Activity: In exact form, set down only those lines of the material that run from its first line to the line with "From Stdlib Require Import Ascii String.", inclusive.

Records for processing:
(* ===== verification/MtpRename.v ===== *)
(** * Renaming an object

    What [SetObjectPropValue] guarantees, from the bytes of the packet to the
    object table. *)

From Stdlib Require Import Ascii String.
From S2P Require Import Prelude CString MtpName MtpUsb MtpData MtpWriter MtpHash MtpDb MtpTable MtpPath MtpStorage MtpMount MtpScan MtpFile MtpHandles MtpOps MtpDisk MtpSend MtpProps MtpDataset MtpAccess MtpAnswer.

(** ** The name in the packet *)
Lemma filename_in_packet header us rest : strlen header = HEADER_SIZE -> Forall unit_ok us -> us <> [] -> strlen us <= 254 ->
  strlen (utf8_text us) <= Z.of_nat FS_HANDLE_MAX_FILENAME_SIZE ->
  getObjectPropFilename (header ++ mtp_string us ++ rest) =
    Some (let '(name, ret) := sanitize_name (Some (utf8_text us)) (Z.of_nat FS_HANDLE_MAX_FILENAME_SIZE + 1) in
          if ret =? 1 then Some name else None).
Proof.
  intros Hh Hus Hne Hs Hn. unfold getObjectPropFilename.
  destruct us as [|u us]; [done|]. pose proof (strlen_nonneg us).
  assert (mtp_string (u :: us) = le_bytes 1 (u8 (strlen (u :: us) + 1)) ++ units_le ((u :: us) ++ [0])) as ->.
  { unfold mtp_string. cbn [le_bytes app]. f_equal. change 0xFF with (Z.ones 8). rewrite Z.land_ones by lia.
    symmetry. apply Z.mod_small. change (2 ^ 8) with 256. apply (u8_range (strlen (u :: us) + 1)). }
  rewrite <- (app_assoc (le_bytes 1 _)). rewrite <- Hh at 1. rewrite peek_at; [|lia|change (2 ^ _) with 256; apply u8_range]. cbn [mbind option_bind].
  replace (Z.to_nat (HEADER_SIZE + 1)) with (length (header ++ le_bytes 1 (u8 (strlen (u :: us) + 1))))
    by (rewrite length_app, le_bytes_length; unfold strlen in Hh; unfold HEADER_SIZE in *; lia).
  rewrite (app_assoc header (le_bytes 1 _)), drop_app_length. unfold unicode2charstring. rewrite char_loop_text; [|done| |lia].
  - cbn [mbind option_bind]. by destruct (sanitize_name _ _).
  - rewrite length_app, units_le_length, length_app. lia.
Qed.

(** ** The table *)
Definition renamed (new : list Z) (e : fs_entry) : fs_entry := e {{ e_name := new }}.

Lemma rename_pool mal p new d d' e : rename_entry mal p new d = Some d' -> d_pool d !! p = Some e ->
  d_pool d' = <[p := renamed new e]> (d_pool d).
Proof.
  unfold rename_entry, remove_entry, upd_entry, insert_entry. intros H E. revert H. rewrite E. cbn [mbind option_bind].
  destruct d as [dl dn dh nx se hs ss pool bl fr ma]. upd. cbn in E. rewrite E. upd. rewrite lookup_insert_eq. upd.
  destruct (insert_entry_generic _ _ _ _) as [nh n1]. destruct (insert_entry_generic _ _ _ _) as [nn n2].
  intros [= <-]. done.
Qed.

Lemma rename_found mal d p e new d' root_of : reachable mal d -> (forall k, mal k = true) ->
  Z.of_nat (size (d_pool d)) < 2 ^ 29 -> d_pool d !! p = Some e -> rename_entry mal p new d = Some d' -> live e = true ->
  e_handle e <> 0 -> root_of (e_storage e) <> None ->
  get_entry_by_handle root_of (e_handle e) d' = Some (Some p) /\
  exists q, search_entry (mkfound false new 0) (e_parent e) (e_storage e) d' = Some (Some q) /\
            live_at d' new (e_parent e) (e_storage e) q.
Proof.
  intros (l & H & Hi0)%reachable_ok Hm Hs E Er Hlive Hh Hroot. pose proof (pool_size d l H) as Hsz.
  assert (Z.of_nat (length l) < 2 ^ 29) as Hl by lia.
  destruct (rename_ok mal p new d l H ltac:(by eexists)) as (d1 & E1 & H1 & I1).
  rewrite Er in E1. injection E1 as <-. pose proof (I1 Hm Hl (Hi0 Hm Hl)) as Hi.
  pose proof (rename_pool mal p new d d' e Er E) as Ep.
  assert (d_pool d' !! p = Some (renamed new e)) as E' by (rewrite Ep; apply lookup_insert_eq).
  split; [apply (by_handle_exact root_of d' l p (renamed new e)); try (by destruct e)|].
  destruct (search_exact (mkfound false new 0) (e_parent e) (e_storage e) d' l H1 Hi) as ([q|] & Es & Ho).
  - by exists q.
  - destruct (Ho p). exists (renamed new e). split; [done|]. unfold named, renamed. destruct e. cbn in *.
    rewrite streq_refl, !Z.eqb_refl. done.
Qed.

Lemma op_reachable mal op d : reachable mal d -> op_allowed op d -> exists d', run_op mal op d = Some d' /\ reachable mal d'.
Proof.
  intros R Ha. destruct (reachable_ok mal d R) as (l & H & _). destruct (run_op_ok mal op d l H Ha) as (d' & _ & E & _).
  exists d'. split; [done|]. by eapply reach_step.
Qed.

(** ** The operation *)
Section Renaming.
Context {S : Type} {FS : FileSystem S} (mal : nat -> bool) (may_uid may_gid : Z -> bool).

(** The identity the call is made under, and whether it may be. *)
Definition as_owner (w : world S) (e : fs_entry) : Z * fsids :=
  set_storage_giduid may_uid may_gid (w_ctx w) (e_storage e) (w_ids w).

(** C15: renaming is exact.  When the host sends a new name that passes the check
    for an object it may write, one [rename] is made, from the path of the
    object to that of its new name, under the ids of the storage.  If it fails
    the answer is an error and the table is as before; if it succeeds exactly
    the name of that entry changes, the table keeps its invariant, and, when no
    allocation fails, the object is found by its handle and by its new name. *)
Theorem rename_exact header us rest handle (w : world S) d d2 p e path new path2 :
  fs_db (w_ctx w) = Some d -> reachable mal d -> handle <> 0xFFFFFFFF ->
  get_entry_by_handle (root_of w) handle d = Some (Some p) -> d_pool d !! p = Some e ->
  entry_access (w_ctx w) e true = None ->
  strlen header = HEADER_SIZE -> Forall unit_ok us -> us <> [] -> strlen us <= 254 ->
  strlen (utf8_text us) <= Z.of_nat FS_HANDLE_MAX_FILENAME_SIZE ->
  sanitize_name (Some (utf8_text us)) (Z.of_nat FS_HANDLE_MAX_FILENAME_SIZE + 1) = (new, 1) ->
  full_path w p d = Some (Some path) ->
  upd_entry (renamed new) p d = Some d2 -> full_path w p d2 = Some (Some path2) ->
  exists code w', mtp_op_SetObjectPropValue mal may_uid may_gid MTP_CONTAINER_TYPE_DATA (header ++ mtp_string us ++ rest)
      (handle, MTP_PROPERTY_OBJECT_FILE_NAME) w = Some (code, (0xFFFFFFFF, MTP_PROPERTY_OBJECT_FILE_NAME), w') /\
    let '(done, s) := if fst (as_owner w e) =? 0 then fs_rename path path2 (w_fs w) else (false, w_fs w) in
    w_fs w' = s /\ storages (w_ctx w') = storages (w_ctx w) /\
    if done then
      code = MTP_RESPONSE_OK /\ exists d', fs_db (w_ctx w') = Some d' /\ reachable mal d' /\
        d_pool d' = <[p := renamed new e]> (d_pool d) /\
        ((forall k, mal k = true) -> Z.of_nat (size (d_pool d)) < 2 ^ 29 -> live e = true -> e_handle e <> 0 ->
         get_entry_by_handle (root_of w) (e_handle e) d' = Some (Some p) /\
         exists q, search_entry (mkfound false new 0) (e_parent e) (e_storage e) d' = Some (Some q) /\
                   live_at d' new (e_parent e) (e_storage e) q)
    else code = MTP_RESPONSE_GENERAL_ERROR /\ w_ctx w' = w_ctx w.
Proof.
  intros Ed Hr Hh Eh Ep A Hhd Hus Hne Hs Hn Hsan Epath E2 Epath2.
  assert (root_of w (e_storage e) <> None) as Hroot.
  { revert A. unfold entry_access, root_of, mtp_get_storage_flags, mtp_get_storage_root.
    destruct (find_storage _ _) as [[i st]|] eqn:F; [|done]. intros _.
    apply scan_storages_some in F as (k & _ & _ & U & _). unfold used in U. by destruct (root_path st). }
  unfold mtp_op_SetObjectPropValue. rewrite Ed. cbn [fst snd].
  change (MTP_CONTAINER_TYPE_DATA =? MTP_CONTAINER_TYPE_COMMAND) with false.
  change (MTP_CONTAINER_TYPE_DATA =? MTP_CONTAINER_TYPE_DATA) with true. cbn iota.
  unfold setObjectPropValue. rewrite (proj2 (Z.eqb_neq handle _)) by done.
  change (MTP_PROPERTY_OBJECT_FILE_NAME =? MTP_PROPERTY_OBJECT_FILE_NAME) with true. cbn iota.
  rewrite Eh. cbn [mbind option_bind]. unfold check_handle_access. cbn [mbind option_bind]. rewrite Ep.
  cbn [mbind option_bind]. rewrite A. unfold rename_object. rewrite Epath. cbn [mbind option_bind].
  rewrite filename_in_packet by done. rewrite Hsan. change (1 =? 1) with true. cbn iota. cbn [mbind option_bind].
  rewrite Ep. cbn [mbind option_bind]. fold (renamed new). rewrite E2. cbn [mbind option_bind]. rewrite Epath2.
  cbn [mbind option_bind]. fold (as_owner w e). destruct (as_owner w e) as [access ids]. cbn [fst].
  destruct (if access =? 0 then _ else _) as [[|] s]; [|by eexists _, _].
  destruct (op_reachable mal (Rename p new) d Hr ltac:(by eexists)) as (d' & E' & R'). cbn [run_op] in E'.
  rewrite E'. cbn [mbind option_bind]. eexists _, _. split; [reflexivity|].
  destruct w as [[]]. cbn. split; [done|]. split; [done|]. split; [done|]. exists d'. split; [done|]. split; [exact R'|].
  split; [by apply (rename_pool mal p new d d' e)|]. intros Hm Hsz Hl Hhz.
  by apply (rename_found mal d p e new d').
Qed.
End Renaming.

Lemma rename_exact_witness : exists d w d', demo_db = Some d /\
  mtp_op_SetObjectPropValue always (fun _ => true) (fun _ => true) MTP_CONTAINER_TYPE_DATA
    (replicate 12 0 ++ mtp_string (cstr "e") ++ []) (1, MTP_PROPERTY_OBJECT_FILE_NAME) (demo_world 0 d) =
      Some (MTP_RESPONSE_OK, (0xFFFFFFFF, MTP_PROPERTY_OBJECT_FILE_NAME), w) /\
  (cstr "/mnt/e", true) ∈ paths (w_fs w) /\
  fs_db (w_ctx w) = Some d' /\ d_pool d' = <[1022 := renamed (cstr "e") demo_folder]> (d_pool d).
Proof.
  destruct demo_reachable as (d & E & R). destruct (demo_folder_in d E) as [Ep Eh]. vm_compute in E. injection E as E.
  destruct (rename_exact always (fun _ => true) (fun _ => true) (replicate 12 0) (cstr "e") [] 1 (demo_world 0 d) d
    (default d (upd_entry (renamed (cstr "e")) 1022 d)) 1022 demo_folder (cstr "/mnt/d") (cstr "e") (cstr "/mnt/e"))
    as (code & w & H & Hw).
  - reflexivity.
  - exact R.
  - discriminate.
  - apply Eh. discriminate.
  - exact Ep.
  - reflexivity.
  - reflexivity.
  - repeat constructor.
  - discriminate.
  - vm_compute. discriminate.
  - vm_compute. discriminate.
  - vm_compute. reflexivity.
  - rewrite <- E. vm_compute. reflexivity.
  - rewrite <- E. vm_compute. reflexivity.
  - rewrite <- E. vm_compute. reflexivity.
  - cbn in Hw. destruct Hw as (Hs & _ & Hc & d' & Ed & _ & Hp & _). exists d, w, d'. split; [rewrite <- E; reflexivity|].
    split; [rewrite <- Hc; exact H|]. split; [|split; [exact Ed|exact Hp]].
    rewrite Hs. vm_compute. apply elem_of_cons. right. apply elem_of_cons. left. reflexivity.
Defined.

Result of the exercise:
(* ===== verification/MtpRename.v ===== *)
(** * Renaming an object

    What [SetObjectPropValue] guarantees, from the bytes of the packet to the
    object table. *)

From Stdlib Require Import Ascii String.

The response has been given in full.